[Opening Given data section]
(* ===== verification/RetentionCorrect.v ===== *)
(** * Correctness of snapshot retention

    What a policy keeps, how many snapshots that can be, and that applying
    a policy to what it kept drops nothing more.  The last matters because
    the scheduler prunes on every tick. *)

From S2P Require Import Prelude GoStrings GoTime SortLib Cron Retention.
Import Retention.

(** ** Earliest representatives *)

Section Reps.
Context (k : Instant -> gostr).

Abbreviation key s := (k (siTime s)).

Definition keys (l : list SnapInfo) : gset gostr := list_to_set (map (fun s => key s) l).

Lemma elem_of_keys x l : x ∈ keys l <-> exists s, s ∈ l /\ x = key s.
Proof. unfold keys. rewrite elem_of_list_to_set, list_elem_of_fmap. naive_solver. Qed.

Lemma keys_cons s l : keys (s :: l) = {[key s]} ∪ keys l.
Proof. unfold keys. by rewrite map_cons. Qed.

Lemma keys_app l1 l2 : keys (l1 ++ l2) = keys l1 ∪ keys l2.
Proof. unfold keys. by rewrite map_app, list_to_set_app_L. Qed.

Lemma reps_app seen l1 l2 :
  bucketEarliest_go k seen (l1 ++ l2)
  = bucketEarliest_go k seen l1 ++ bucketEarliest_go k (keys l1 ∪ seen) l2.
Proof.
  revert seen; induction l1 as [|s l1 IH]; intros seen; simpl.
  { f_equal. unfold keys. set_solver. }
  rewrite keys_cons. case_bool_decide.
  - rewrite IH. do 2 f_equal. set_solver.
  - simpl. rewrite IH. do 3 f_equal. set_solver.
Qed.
[Closing Given data section]
[Opening Given data section]
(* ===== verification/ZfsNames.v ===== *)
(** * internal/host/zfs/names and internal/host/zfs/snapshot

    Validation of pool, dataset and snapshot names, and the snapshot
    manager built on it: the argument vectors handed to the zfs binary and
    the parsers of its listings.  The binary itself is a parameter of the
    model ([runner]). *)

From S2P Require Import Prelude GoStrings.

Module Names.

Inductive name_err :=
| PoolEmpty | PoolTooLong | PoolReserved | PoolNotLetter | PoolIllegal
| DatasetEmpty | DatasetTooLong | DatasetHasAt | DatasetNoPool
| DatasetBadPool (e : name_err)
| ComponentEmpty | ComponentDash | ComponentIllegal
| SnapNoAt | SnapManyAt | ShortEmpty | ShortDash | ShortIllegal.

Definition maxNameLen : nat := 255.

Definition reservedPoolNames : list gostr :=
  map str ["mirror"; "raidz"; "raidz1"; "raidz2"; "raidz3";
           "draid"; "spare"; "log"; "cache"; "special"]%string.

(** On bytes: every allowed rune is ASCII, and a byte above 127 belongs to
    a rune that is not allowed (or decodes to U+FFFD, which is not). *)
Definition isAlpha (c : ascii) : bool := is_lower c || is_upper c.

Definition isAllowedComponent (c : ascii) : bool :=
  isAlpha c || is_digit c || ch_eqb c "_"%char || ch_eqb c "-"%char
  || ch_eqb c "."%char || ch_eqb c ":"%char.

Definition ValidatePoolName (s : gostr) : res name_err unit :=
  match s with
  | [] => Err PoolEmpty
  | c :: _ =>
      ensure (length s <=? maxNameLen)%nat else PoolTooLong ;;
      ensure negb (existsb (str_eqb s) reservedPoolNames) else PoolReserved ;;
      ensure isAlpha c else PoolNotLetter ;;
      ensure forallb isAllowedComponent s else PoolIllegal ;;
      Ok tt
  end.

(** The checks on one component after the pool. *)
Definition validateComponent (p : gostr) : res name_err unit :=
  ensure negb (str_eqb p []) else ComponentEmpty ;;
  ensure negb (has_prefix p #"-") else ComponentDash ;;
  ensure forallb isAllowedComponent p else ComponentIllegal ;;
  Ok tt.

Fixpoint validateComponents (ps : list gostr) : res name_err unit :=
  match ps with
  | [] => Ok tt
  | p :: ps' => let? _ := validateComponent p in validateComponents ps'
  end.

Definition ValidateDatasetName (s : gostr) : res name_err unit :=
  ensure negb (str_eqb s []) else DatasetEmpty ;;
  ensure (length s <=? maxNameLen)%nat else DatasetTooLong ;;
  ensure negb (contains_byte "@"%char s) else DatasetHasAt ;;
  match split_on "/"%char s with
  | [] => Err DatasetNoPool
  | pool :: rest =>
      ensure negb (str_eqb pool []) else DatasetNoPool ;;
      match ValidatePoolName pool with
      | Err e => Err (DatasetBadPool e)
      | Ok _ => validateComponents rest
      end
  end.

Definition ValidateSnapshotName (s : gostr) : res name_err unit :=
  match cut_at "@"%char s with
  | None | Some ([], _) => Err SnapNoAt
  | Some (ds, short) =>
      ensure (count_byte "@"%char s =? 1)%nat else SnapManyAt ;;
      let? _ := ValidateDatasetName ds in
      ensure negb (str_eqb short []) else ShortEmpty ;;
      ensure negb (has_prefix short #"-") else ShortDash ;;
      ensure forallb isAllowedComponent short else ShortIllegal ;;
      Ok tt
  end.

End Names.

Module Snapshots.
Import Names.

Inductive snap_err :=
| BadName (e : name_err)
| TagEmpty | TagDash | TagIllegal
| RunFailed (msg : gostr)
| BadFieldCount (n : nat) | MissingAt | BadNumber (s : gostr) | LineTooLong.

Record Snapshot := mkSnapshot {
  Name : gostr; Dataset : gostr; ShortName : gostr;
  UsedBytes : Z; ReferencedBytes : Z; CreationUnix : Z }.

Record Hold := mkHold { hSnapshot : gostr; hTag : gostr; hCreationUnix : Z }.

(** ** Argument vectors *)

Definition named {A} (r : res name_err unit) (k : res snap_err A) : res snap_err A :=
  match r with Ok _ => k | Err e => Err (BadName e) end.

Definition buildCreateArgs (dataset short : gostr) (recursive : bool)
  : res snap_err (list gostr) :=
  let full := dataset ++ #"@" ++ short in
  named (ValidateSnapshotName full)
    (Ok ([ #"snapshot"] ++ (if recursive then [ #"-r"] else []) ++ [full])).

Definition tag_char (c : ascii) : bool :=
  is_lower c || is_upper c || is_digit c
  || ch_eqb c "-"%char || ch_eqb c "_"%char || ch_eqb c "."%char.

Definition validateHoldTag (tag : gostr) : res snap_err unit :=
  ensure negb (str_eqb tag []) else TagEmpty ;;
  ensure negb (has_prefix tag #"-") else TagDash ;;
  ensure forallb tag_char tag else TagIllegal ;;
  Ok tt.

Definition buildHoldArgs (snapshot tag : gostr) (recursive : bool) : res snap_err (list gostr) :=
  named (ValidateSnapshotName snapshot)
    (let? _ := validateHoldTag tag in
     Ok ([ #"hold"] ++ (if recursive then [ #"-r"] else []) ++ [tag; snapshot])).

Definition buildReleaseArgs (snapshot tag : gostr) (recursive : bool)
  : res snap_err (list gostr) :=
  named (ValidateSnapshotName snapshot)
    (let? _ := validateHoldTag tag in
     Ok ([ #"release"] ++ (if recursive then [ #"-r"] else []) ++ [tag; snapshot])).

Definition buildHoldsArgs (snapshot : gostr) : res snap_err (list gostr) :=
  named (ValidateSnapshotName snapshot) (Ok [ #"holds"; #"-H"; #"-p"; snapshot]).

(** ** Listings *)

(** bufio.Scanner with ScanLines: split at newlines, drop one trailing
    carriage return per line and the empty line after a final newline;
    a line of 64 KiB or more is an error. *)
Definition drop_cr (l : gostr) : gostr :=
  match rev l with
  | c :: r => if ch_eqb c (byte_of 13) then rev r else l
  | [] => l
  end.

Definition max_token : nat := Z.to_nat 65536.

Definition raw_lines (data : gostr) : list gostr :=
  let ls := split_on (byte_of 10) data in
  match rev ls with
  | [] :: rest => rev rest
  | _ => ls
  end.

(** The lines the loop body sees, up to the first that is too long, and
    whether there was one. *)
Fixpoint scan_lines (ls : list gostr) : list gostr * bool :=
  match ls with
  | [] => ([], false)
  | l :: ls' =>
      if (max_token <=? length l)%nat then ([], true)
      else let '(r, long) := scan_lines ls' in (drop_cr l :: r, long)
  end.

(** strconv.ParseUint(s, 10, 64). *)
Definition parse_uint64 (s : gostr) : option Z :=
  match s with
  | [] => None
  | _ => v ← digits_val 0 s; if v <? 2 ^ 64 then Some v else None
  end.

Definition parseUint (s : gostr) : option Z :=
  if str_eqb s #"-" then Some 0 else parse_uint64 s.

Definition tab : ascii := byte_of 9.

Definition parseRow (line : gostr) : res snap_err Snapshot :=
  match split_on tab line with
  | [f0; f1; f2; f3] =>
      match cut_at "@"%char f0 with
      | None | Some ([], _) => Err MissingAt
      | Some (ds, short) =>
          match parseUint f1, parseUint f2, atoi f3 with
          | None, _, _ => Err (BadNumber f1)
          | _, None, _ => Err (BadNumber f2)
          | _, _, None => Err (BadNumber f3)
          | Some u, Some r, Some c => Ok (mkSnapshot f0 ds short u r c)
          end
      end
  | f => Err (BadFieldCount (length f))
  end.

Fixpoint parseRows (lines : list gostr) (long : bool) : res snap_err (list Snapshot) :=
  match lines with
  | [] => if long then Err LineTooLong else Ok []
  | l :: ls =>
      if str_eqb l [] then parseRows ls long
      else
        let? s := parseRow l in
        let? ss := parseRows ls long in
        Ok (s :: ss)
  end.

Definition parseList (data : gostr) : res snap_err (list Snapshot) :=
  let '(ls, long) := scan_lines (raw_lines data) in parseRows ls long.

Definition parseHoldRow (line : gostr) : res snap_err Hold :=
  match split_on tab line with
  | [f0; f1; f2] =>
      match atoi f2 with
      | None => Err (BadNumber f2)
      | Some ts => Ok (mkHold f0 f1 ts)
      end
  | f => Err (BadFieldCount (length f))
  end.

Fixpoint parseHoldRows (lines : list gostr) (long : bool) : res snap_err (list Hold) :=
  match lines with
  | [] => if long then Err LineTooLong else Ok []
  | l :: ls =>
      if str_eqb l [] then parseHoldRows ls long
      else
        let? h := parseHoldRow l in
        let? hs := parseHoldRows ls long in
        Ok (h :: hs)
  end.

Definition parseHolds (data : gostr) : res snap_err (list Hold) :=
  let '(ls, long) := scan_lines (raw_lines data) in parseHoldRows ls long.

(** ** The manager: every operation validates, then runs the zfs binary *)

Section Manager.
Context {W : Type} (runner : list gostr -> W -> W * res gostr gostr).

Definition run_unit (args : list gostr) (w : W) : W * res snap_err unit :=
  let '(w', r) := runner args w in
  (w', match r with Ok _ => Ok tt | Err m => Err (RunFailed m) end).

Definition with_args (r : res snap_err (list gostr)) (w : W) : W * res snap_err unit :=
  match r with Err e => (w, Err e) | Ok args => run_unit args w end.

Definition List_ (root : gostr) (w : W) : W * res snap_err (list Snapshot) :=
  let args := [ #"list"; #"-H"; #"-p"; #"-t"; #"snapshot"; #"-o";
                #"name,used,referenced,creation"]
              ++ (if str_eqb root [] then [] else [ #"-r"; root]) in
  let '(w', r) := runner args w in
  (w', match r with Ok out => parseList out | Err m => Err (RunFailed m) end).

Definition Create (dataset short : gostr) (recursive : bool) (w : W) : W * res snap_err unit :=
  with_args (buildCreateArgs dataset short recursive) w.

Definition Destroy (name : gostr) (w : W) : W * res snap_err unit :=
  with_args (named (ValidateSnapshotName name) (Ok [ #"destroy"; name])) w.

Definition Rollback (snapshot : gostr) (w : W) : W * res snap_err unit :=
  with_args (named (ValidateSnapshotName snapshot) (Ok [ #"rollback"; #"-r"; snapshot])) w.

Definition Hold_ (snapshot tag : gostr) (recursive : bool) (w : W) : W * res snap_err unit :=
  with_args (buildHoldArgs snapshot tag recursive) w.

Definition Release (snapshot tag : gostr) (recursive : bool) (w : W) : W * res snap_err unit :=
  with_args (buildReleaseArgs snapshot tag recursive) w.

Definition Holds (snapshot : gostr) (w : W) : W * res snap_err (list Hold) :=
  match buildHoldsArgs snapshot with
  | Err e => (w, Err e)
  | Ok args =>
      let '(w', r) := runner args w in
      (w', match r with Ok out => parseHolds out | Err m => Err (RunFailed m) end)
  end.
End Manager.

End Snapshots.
[Closing Given data section]
Would you print exactly, and only, the lines of the data above from the line with "(* ===== verification/RetentionCorrect.v" through the line with "Import Retention.", inclusive?

● **Answer to this exercise**:
(* ===== verification/RetentionCorrect.v ===== *)
(** * Correctness of snapshot retention

    What a policy keeps, how many snapshots that can be, and that applying
    a policy to what it kept drops nothing more.  The last matters because
    the scheduler prunes on every tick. *)

From S2P Require Import Prelude GoStrings GoTime SortLib Cron Retention.
Import Retention.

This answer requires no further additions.